** Data for analysis **
•••••
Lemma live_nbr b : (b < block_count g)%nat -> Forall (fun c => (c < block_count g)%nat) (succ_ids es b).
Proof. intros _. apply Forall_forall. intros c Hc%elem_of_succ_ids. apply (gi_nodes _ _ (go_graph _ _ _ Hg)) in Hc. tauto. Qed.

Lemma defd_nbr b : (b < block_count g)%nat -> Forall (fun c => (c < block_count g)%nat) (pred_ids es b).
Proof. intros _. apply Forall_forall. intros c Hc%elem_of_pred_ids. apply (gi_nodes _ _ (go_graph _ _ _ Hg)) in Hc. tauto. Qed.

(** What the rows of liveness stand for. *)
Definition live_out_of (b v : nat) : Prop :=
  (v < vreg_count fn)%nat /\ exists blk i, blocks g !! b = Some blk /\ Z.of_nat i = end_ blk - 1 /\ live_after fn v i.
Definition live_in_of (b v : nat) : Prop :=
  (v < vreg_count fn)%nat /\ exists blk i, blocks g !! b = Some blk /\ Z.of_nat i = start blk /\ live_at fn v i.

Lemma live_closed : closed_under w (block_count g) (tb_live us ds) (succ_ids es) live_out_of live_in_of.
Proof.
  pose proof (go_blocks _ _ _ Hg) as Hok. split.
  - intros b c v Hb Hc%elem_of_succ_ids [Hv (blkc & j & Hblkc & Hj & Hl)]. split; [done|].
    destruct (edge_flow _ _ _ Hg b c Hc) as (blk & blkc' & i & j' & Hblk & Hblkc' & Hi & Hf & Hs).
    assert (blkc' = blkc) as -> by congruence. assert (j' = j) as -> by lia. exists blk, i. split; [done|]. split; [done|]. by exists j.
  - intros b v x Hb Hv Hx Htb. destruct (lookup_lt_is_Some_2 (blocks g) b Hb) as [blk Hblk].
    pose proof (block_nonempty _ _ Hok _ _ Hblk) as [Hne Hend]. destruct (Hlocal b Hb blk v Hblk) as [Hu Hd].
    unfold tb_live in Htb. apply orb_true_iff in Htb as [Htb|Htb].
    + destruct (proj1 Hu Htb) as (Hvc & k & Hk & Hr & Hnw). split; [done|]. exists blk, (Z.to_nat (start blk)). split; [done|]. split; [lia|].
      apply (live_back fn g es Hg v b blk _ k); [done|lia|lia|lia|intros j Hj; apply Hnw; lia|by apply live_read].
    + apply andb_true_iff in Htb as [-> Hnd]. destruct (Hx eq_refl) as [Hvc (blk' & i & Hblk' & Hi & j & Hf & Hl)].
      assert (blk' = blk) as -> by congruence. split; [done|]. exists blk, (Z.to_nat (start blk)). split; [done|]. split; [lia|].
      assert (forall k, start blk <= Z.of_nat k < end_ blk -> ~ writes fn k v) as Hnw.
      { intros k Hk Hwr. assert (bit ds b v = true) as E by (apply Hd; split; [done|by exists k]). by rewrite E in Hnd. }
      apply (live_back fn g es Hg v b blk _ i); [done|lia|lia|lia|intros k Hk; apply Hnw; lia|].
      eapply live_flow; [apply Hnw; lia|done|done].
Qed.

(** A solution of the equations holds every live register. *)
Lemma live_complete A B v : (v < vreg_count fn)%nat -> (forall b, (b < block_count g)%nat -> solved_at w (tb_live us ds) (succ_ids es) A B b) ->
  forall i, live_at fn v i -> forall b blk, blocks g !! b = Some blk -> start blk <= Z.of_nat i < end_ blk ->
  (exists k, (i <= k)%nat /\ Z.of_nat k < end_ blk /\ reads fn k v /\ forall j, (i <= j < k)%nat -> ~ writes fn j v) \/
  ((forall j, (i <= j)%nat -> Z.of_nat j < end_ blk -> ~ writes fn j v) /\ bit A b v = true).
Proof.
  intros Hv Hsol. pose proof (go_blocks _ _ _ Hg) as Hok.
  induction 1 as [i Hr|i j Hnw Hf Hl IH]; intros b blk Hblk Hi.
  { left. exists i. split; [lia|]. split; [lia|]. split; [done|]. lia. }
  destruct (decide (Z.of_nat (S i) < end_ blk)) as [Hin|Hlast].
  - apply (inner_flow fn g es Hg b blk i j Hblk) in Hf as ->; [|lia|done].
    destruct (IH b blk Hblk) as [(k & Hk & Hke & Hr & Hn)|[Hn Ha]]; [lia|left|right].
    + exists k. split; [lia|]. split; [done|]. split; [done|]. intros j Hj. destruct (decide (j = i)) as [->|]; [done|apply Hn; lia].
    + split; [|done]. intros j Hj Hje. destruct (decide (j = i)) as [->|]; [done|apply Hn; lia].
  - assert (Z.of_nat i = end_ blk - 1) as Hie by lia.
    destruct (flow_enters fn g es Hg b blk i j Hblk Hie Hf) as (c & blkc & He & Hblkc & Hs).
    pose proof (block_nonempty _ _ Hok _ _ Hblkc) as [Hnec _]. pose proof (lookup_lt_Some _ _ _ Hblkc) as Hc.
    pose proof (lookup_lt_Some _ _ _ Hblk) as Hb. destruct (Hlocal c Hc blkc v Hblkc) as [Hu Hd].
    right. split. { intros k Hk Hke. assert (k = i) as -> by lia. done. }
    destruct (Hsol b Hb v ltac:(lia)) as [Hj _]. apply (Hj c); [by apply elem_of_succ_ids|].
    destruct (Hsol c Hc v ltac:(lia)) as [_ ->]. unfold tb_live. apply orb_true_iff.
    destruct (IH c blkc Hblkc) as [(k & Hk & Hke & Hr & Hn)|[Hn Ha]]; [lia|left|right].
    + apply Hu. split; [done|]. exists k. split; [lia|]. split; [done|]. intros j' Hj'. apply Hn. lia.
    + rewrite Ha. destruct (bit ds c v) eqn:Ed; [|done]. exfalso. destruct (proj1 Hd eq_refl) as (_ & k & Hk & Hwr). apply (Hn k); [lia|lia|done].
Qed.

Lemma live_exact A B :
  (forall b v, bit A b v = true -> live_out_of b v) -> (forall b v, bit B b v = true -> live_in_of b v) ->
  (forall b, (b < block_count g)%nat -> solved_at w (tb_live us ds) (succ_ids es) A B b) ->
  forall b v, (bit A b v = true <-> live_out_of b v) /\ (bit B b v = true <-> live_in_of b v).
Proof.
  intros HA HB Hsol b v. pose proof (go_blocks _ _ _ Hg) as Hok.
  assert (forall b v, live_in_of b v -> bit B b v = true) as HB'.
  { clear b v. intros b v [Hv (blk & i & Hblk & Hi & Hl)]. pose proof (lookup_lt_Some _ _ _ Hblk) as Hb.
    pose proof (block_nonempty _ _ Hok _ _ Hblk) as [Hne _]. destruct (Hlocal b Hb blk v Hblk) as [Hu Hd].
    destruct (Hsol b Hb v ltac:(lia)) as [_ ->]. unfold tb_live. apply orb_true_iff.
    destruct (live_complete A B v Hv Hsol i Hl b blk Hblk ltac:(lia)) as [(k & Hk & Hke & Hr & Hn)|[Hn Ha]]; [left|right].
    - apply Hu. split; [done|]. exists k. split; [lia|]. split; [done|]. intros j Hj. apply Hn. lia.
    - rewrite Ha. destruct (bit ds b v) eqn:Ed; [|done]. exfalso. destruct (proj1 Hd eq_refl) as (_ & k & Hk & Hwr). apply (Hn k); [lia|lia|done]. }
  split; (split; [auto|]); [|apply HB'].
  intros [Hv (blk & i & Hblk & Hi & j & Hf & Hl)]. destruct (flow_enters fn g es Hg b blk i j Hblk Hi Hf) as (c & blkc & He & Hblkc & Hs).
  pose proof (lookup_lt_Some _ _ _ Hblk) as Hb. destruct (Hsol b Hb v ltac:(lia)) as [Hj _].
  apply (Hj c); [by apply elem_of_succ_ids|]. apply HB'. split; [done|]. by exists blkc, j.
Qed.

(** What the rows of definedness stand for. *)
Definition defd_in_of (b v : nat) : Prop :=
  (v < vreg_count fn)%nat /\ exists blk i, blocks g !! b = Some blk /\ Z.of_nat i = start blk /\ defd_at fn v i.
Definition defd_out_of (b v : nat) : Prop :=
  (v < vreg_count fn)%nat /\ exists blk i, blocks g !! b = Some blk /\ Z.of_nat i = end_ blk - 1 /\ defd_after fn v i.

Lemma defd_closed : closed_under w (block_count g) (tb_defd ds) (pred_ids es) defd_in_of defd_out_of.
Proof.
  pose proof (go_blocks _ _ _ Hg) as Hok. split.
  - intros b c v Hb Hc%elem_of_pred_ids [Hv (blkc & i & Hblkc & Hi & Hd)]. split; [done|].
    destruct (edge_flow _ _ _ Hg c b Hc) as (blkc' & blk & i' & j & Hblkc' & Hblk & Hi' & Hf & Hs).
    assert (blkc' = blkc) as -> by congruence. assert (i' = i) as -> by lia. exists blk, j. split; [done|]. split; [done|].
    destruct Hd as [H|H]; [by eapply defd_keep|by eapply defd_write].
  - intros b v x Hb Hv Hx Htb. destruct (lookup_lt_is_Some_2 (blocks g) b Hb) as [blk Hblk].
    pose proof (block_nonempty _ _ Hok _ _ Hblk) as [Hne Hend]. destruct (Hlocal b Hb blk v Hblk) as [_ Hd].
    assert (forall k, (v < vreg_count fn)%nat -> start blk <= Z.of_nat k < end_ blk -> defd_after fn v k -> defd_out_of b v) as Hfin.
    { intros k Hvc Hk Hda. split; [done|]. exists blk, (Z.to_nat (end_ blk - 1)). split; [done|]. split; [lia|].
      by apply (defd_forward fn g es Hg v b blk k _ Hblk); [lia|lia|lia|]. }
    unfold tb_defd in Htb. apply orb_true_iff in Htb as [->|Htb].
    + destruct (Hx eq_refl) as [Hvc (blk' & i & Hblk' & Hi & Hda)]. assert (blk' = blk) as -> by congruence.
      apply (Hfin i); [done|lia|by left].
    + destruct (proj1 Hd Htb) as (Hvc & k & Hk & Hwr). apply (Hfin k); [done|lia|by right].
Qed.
•••••
** Assignment **
Take the entries above and return only the lines from the one with "(forall b v, bit A" to the one with "split; (split; [auto|]); [|apply HB'].", both included, unchanged.

** Solved exercise **
  (forall b v, bit A b v = true -> live_out_of b v) -> (forall b v, bit B b v = true -> live_in_of b v) ->
  (forall b, (b < block_count g)%nat -> solved_at w (tb_live us ds) (succ_ids es) A B b) ->
  forall b v, (bit A b v = true <-> live_out_of b v) /\ (bit B b v = true <-> live_in_of b v).
Proof.
  intros HA HB Hsol b v. pose proof (go_blocks _ _ _ Hg) as Hok.
  assert (forall b v, live_in_of b v -> bit B b v = true) as HB'.
  { clear b v. intros b v [Hv (blk & i & Hblk & Hi & Hl)]. pose proof (lookup_lt_Some _ _ _ Hblk) as Hb.
    pose proof (block_nonempty _ _ Hok _ _ Hblk) as [Hne _]. destruct (Hlocal b Hb blk v Hblk) as [Hu Hd].
    destruct (Hsol b Hb v ltac:(lia)) as [_ ->]. unfold tb_live. apply orb_true_iff.
    destruct (live_complete A B v Hv Hsol i Hl b blk Hblk ltac:(lia)) as [(k & Hk & Hke & Hr & Hn)|[Hn Ha]]; [left|right].
    - apply Hu. split; [done|]. exists k. split; [lia|]. split; [done|]. intros j Hj. apply Hn. lia.
    - rewrite Ha. destruct (bit ds b v) eqn:Ed; [|done]. exfalso. destruct (proj1 Hd eq_refl) as (_ & k & Hk & Hwr). apply (Hn k); [lia|lia|done]. }
  split; (split; [auto|]); [|apply HB'].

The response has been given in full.